En vingt ans, le salon international de l’industrie ferroviaire qui s’est tenu à Lille du 26 au 28 mars, est devenu un incontournable pour toute la filière. Donneurs d’ordre, équipementiers, fournisseurs, sous-traitants, opérateurs du transport public, constructeurs ferroviaires… Ils étaient plus de 400 à exposer leur savoir-faire au Grand-Palais de Lille dont pas mal de régionaux rassemblés sous la bannière des Hauts-de-France. Parmi ceux-là, des industriels picards qui surfent actuellement sur les efforts engagés en faveur du renouvellement du réseau classique, celui qui a tant souffert pendant trois décennies de tout TGV. En effet, si la Picardie, à la différence du Nord-Pas-de-Calais ne possède pas sur son territoire de constructeur ferroviaire (Alstom et Bombardier sont tous les deux à Valenciennes), elle possède un tissu de PME qui travaillent à des degrés divers pour le secteur ferroviaire. Fonderies, équipementiers (Faiveley à Amiens), métallurgie, électronique, industrie du plastique ou du caoutchouc, entreprises du BTP…
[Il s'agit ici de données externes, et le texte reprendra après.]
Lemma stream_write_all_safe data : safe base (stream_write_all data) any.
Proof.
  eapply safe_bind; [apply safe_get_job|]. intros j Hj.
  destruct (data_stream j) as [[h|buf at_]|].
  - eapply safe_bind; [apply safe_io, write_file_safe|]. intros h' _.
    apply safe_put_job. keeps_job.
  - apply safe_put_job. keeps_job.
  - apply safe_fail.
Qed.

(** The paths [write_open] opens: the download file and its digest. *)
Definition below_opt (o : option string) : Prop :=
  match o with Some p => below base (key p) | None => True end.

Lemma target_safe f j entry :
  dir_job base j -> named base (name entry) ->
  safe base
    (path ← st_lift (join_validated_path f (base_of base) (name entry));
     _ ← put_fs (fun f =>
       match parent_key (key path) with
       | Some pp => exec (create_dir_all pp) f
       | None => f
       end);
     mret (download_path path, Some (digest_path path)))
    (fun '(p, dp) => below base (key p) /\ below_opt dp).
Proof.
  intros Hj Hne. eapply safe_bind; [apply safe_lift, join_validated_inv|].
  intros p [-> Hrel].
  eapply safe_bind.
  { apply safe_put_fs. intros g.
    destruct (parent_key (key (join (base_of base) (name entry)))) as [d|] eqn:Ep; [|apply safe_refl].
    apply (create_dir_all_safe _ (key (join (base_of base) (name entry)))).
    - by apply (join_below_self base).
    - by apply parent_prefix. }
  intros _ _. apply safe_ret. split; [by apply download_below|by apply digest_below].
Qed.

Lemma write_open_safe n : safe base (write_open digest_to_json (base_of base) n) any.
Proof.
  eapply safe_bind; [apply safe_get_job|]. intros j Hj. cbv zeta.
  destruct (entry_of j (as_usize n)) as [entry|] eqn:Ee; [|apply safe_fail].
  pose proof (entry_of_name _ _ _ _ Hj Ee) as Hne.
  destruct (negb _ || _); [|by apply safe_ret].
  eapply safe_bind; [apply safe_put_fs; intros; by apply modify_time_safe|]. intros _ _.
  eapply (safe_bind _ _ _ any).
  { destruct (data_stream j) as [[h|]|]; try by apply safe_ret.
    apply safe_io. intros f. unfold exec, sync_all. destruct (inodes f !! ino h); apply safe_refl. }
  intros _ _.
  eapply safe_bind; [apply safe_put_job; keeps_job|]. intros _ _.
  eapply safe_bind; [apply safe_get_fs|]. intros f _.
  eapply safe_bind.
  { destruct Hj as (Ht & Hd & Hf). rewrite Ht. by apply target_safe with (j := j). }
  intros [p dp] [Hp Hdp].
  eapply safe_bind; [apply safe_get_fs|]. intros f' _.
  eapply (safe_bind _ _ _ any).
  { destruct dp as [dp|]; [|by apply safe_ret].
    destruct (path_exists f' dp); [|by apply safe_ret].
    apply safe_io. intros. by apply remove_file_safe. }
  intros _ _.
  eapply safe_bind; [apply safe_io; intros; by apply open_write_safe|]. intros h _.
  eapply safe_bind; [apply safe_put_job; keeps_job|]. intros _ _.
  destruct dp as [dp|]; [|by apply safe_ret].
  apply safe_put_fs. intros. by apply fs_write_safe.
Qed.

Lemma write_safe block : safe base (write digest_to_json block) any.
Proof.
  eapply safe_bind; [apply safe_get_job|]. intros j Hj.
  destruct (negb _); [apply safe_fail|].
  eapply (safe_bind _ _ _ any).
  { destruct Hj as (_ & -> & _). apply write_open_safe. }
  intros _ _.
  eapply (safe_bind _ _ _ any).
  { destruct (blk_compressed block);
      (eapply safe_bind; [apply stream_write_all_safe|]; intros _ _;
       apply safe_put_job; keeps_job). }
  intros _ _. apply safe_put_job. keeps_job.
Qed.

End WriteSafety.

(** Whatever block a sender transmits, and however the write ends, when
    nothing below the directory is a symbolic link (and the file system is
    well formed) the only entries a directory job changes lie below its
    directory (or are ancestors of it created on the way), and still nothing
    below is a symbolic link. *)
Theorem write_confined `{Zstd} (digest_to_json : FileDigest -> list byte) (base : string) (block : FileTransferBlock) (j j' : TransferJob) (e e' : Env)
    (r : result string unit) :
  dir_job base j -> tidy base (fs e) ->
  write digest_to_json block (j, e) = (r, (j', e')) ->
  tidy base (fs e') /\
  forall k, entries (fs e') !! k <> entries (fs e) !! k ->
    key base `prefix_of` k \/ (k `prefix_of` key base /\ entries (fs e') !! k = Some EDir).
Proof.
  intros Hj Hn Hw. destruct (write_safe digest_to_json base block j e r j' e' Hj Hw) as (_ & Hs & _).
  by apply Hs.
Qed.

(** A directory [/d] of an otherwise empty file system, and a two-file job. *)
Definition plain_fs : Fs := mkFs (<[["/"; "d"] := EDir]> (<[["/"] := EDir]> ∅)) ∅ 0 ∅ 7.

Definition file_entry (nm : string) (sz mt : Z) : FileEntry := mkFileEntry FileT nm false sz mt.

Definition demo_job (base : string) (fl : list FileEntry) : TransferJob :=
  with_files_field fl (new_write 1 Generic "" (FilePath base) 0 false true false).

Definition demo_json (d : FileDigest) : list byte := [u8_of_Z (digest_size d)].

Definition demo_env (f : Fs) : Env := mkEnv f (mkNet [] false).

Lemma tidy_plain : tidy "/d" plain_fs.
Proof.
  split.
  - intros k _ [t Ht]. unfold plain_fs in Ht. cbn in Ht.
    rewrite !lookup_insert in Ht. repeat case_decide; done.
  - intros k i Ht. unfold plain_fs in Ht. cbn in Ht.
    rewrite !lookup_insert in Ht. repeat case_decide; done.
Qed.

Lemma write_confined_witness :
  let j := demo_job "/d" [file_entry "s/f" 3 9] in
  let block := mkBlock 1 0 [x61; x62; x63] false in
  let out := @write toy_zstd demo_json block (j, demo_env plain_fs) in
  entries (fs (snd (snd out))) !! ["/"; "d"; "s"; "f.download"] = Some (EFile 0) /\
  tidy "/d" (fs (snd (snd out))).
Proof.
  intros j block out. split; [vm_compute; reflexivity|].
  apply (@write_confined toy_zstd demo_json "/d" block j (fst (snd out)) (demo_env plain_fs)
           (snd (snd out)) (fst out)).
  - by repeat constructor.
  - apply tidy_plain.
  - unfold out. by destruct (write demo_json block (j, demo_env plain_fs)) as [r [j' e']].
Defined.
Environ 3500 salariés dépendent du secteur ferroviaire dans les trois départements picards (14 000 au total dans les Hauts-de-France qui revendiquent fièrement le titre de 1ère région ferroviaire française). Des entreprises qui ne sont pas toutes concernées par le tournant numérique mais qui ont su capitaliser au fil des ans sur un savoir-faire reconnu, y compris dans des « veilles industries ». De quoi envisager l’avenir avec une certaine sérénité. « Nous avons connu une période compliquée au cours de laquelle nous n’avions pas beaucoup de visibilité, indique Frédéric Singer, de la direction des partenariats économiques à la Région Haut-de-France. Les grands contrats passés avec les deux industriels dans la région pour le renouvellement des TER et le marché du nouveau RER (NDLR : il a signé par l’Île de France pour un montant de 3,2 milliards d’euros), nous placeraient plutôt aujourd’hui, dans une situation de sous-capacité. Il faudra donc travailler sur la productivité. Pour autant, il n’est pas question de se reposer sur ces lauriers. Il faut d’ores et déjà envisager la suite ».
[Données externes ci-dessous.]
(* ===== verification/FsDirs.v ===== *)
(** * Listing and changing directories (libs/hbb_common/src/fs.rs)

    What a peer may ask of the file system besides transfers: the entries of a
    directory, all the files or all the empty directories below it, the removal of a
    tree of empty directories, of a file, a new directory, a new name.  The recursions
    have fuel, the number of levels below the directory, which is shown to suffice.

    As in {!OsFs} only the last component of a path is resolved: a path below a
    directory is the directory's key followed by a name. *)

From S2P Require Import Prelude OsFs PathFacts Compress FileTransfer.
From Stdlib Require Import Ascii.

Record FileDirectory : Type := mkFileDirectory { dir_path : string; dir_entries : list FileEntry }.

(** [name.find('.') == Some(0)]. *)
Definition hidden_name (n : string) : bool := starts_with_char "."%char n.

Section Dirs.
(** The modification time of a directory or a link, which {!OsFs} does not keep. *)
Variable other_mtime : Fs -> list string -> Z.

Definition lstat_len (fs : Fs) (e : Entry) : Z :=
  match e with
  | EFile i => match inodes fs !! i with Some n => len (content n) | None => 0 end
  | _ => 0
  end.

(** Seconds since 1970, 0 before. *)
Definition lstat_mtime (fs : Fs) (k : list string) (e : Entry) : Z :=
  Z.max 0 match e with
          | EFile i => match inodes fs !! i with Some n => mtime n | None => 0 end
          | _ => other_mtime fs k
          end.

(** One round of the loop of [read_dir]. *)
Definition dir_entry (fs : Fs) (k : list string) (include_hidden : bool) (n : string)
  : option FileEntry :=
  let q := k ++ [n] in
  if String.eqb n "" then None
  else match symlink_metadata fs q with
  | Err _ => None
  | Ok e =>
      let is_hidden := hidden_name n in
      if is_hidden && negb include_hidden then None
      else
        let is_dir := match entry_at fs q with Some EDir => true | _ => false end in
        let '(entry_type, size) :=
          match is_dir, e with
          | true, ELink _ => (DirLink, 0)
          | true, _ => (Dir, 0)
          | false, ELink _ => (FileLink, 0)
          | false, _ => (FileT, lstat_len fs e)
          end in
        Some (mkFileEntry entry_type n is_hidden size (lstat_mtime fs q e))
  end.

(** The directory that [k] denotes, and its entries. *)
Definition read_dir (fs : Fs) (k : list string) (include_hidden : bool)
  : result string (list string * list FileEntry) :=
  match entry_at fs k, resolve fs k with
  | Some EDir, Some k => Ok (k, omap (dir_entry fs k include_hidden) (children fs k))
  | Some _, _ => Err (io_msg OtherIo)
  | None, _ => Err (io_msg NotFound)
  end.
(* ===== verification/VideoQos.v ===== *)
(** * Video quality control (src/server/video_qos.rs)

    The controller keeps, per connected user, the recent network delays and the
    wishes of the user, and derives from them the frame rate and the bitrate
    ratio of the encoder.  A panic (a [clamp] whose bounds cross) is [None]: the
    release build aborts the whole process on one.  Arithmetic wraps, as in the
    release build.  [Instant]s are milliseconds, the current one is an argument;
    where the code walks a hash map the order is that of the map's elements. *)

From S2P Require Import Prelude Float32.
From Stdlib Require Import Floats.SpecFloat.

Definition FPS : Z := 30.
Definition MIN_FPS : Z := 1.
Definition MAX_FPS : Z := 120.
Definition INIT_FPS : Z := 15.

Definition BR_MAX : f32 := lit 40 1.
Definition BR_MIN : f32 := lit 2 10.
Definition BR_MIN_HIGH_RESOLUTION : f32 := lit 1 10.
Definition MAX_BR_MULTIPLE : f32 := lit 1 1.

Definition HISTORY_DELAY_LEN : Z := 2.
Definition ADJUST_RATIO_INTERVAL : Z := 3.
Definition DYNAMIC_SCREEN_THRESHOLD : Z := 2.
Definition DELAY_THRESHOLD_150MS : Z := 150.

(** libs/scrap/src/common/codec.rs *)
Definition BR_BEST : f32 := lit 15 10.
Definition BR_BALANCED : f32 := lit 67 100.
Definition BR_SPEED : f32 := lit 5 10.

Inductive Quality : Type := Best | Balanced | Low | Custom (v : f32).

Definition quality_ratio (q : Quality) : f32 :=
  match q with
  | Best => BR_BEST
  | Balanced => BR_BALANCED
  | Low => BR_SPEED
  | Custom v => v
  end.

(** ** Round trip times *)

Record RttCalculator : Type := mkRtt {
  min_rtt : option Z;
  window_min_rtt : option Z;
  smoothed_rtt : option Z;
  samples : list Z
}.

Definition WINDOW_SAMPLES : Z := 60.
Definition MIN_SAMPLES : Z := 10.
Definition ALPHA : f32 := lit 5 10.

Definition rtt_update (delay : Z) (r : RttCalculator) : RttCalculator :=
  let min_rtt :=
    match min_rtt r with
    | Some m => if delay <? m then Some delay else Some m
    | None => Some delay
    end in
  let samples := if WINDOW_SAMPLES <=? len (samples r) then tail (samples r) else samples r in
  let samples := samples ++ [delay] in
  let window_min_rtt := list_min samples in
  let smoothed_rtt :=
    if WINDOW_SAMPLES <=? len samples then
      match min_rtt, window_min_rtt with
      | Some m, Some w =>
          Some (f_as_u32 (fadd (fmul (fsub (lit 1 1) ALPHA) (f_of_Z m)) (fmul ALPHA (f_of_Z w))))
      | _, _ => smoothed_rtt r
      end
    else smoothed_rtt r in
  mkRtt min_rtt window_min_rtt smoothed_rtt samples.

Definition get_rtt (r : RttCalculator) : option Z :=
  match smoothed_rtt r with
  | Some rtt => Some rtt
  | None => if MIN_SAMPLES <=? len (samples r) then min_rtt r else None
  end.

(** ** Users *)

Record UserDelay : Type := mkUserDelay {
  response_delayed : bool;
  delay_history : list Z;
  delay_fps : option Z;
  rtt_calculator : RttCalculator;
  quick_increase_fps_count : Z;
  increase_fps_count : Z
}.

Definition default_delay : UserDelay := mkUserDelay false [] None (mkRtt None None None []) 0 0.

Definition add_delay (delay : Z) (u : UserDelay) : UserDelay :=
  let h := if HISTORY_DELAY_LEN <? len (delay_history u)
           then tail (delay_history u) else delay_history u in
  mkUserDelay (response_delayed u) (h ++ [delay]) (delay_fps u)
    (rtt_update delay (rtt_calculator u)) (quick_increase_fps_count u) (increase_fps_count u).

Definition sum_u32 (l : list Z) : Z := foldl (fun a b => as_u32 (a + b)) 0 l.

Definition avg_delay (u : UserDelay) : Z :=
  let n := len (delay_history u) in
  if 0 <? n then
    let avg := sum_u32 (delay_history u) / n in
    match get_rtt (rtt_calculator u) with
    | Some rtt => if rtt <? avg then avg - rtt else avg
    | None => avg
    end
  else DELAY_THRESHOLD_150MS.

Record UserData : Type := mkUserData {
  auto_adjust_fps : option Z;
  custom_fps : option Z;
  quality : option (Z * Quality);
  delay : UserDelay;
  user_record_flag : bool
}.

Definition default_user : UserData := mkUserData None None None default_delay false.

Definition with_delay (d : UserDelay) (u : UserData) : UserData :=
  mkUserData (auto_adjust_fps u) (custom_fps u) (quality u) d (user_record_flag u).

Record DisplayData : Type := mkDisplayData {
  send_counter : Z;
  support_changing_quality : bool
}.

Record VideoQoS : Type := mkQoS {
  fps_ : Z;
  ratio_ : f32;
  users : gmap Z UserData;
  displays : gmap string DisplayData;
  bitrate_store : Z;
  adjust_ratio_instant : Z;
  abr_config : bool;
  new_user_instant : Z
}.

Definition qos_default (now : Z) : VideoQoS :=
  mkQoS FPS BR_BALANCED ∅ ∅ 0 now true now.

Definition with_fps (v : Z) (s : VideoQoS) : VideoQoS :=
  mkQoS v (ratio_ s) (users s) (displays s) (bitrate_store s) (adjust_ratio_instant s)
    (abr_config s) (new_user_instant s).
Definition with_ratio (v : f32) (s : VideoQoS) : VideoQoS :=
  mkQoS (fps_ s) v (users s) (displays s) (bitrate_store s) (adjust_ratio_instant s)
    (abr_config s) (new_user_instant s).
Definition with_users (v : gmap Z UserData) (s : VideoQoS) : VideoQoS :=
  mkQoS (fps_ s) (ratio_ s) v (displays s) (bitrate_store s) (adjust_ratio_instant s)
    (abr_config s) (new_user_instant s).
Definition with_displays (v : gmap string DisplayData) (s : VideoQoS) : VideoQoS :=
  mkQoS (fps_ s) (ratio_ s) (users s) v (bitrate_store s) (adjust_ratio_instant s)
    (abr_config s) (new_user_instant s).

(** The values of a map, in the order of its elements. *)
Definition vals {K A} `{Countable K} (m : gmap K A) : list A := snd <$> map_to_list m.

(** ** Reading the state *)

Definition fps (s : VideoQoS) : Z :=
  if (MIN_FPS <=? fps_ s) && (fps_ s <=? MAX_FPS) then fps_ s else FPS.

Definition spf (s : VideoQoS) : f32 := fdiv (lit 1 1) (f_of_Z (fps s)).

Definition store_bitrate (bitrate : Z) (s : VideoQoS) : VideoQoS :=
  mkQoS (fps_ s) (ratio_ s) (users s) (displays s) bitrate (adjust_ratio_instant s)
    (abr_config s) (new_user_instant s).

Definition ratio (s : VideoQoS) : f32 * VideoQoS :=
  let s := if flt (ratio_ s) BR_MIN_HIGH_RESOLUTION || flt BR_MAX (ratio_ s)
           then with_ratio BR_BALANCED s else s in
  (ratio_ s, s).

Definition record (s : VideoQoS) : bool := existsb user_record_flag (vals (users s)).

Definition set_support_changing_quality (name : string) (support : bool) (s : VideoQoS)
  : VideoQoS :=
  with_displays (alter (fun d => mkDisplayData (send_counter d) support) name (displays s)) s.

Definition in_vbr_state (s : VideoQoS) : bool :=
  abr_config s && forallb support_changing_quality (vals (displays s)).

(** [u32::clamp]. *)
Definition clamp (v lo hi : Z) : option Z :=
  if lo <=? hi then Some (Z.max lo (Z.min v hi)) else None.

Definition user_fps (u : UserData) : Z :=
  let f := match custom_fps u with Some f => f | None => FPS end in
  match auto_adjust_fps u with
  | Some a => if (f =? 0) || (a <? f) then a else f
  | None => f
  end.

Definition highest_fps (s : VideoQoS) : Z :=
  let f := match list_min (List.filter (fun u => MIN_FPS <=? u) (user_fps <$> vals (users s))) with
           | Some f => f
           | None => FPS
           end in
  Z.max MIN_FPS (Z.min f MAX_FPS).

(** The last of the greatest elements, as [Iterator::max_by]. *)
Definition later (a b : Z * Quality) : Z * Quality := if fst b <? fst a then a else b.

Definition latest_quality (s : VideoQoS) : Quality :=
  match omap quality (vals (users s)) with
  | [] => Balanced
  | q :: qs => snd (foldl later q qs)
  end.

(** ** Adjusting the frame rate and the ratio *)

Definition elapsed_secs (now t : Z) : Z := (now - t) / 1000.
Celle-là passe, dixit la Région, par un accompagnement des PME censé leur permettre d’élever à la fois le niveau de compétence, mais aussi et surtout celui de leur compétitivité. « L’idée, c’est de tirer les PME vers le haut. Et pour y parvenir, il s’agit de faire en sorte que tout le monde travaille ensemble, pour que les industriels n’aient pas à aller chercher au Maroc, en Tchéquie ou en Chine des savoir-faire que nous avons ici. Ne l’oublions pas : le socle de la filière, c’est bien de tissu de 200 PME sur lequel peuvent s’appuyer les grands acteurs de la construction ferroviaire dans la région ».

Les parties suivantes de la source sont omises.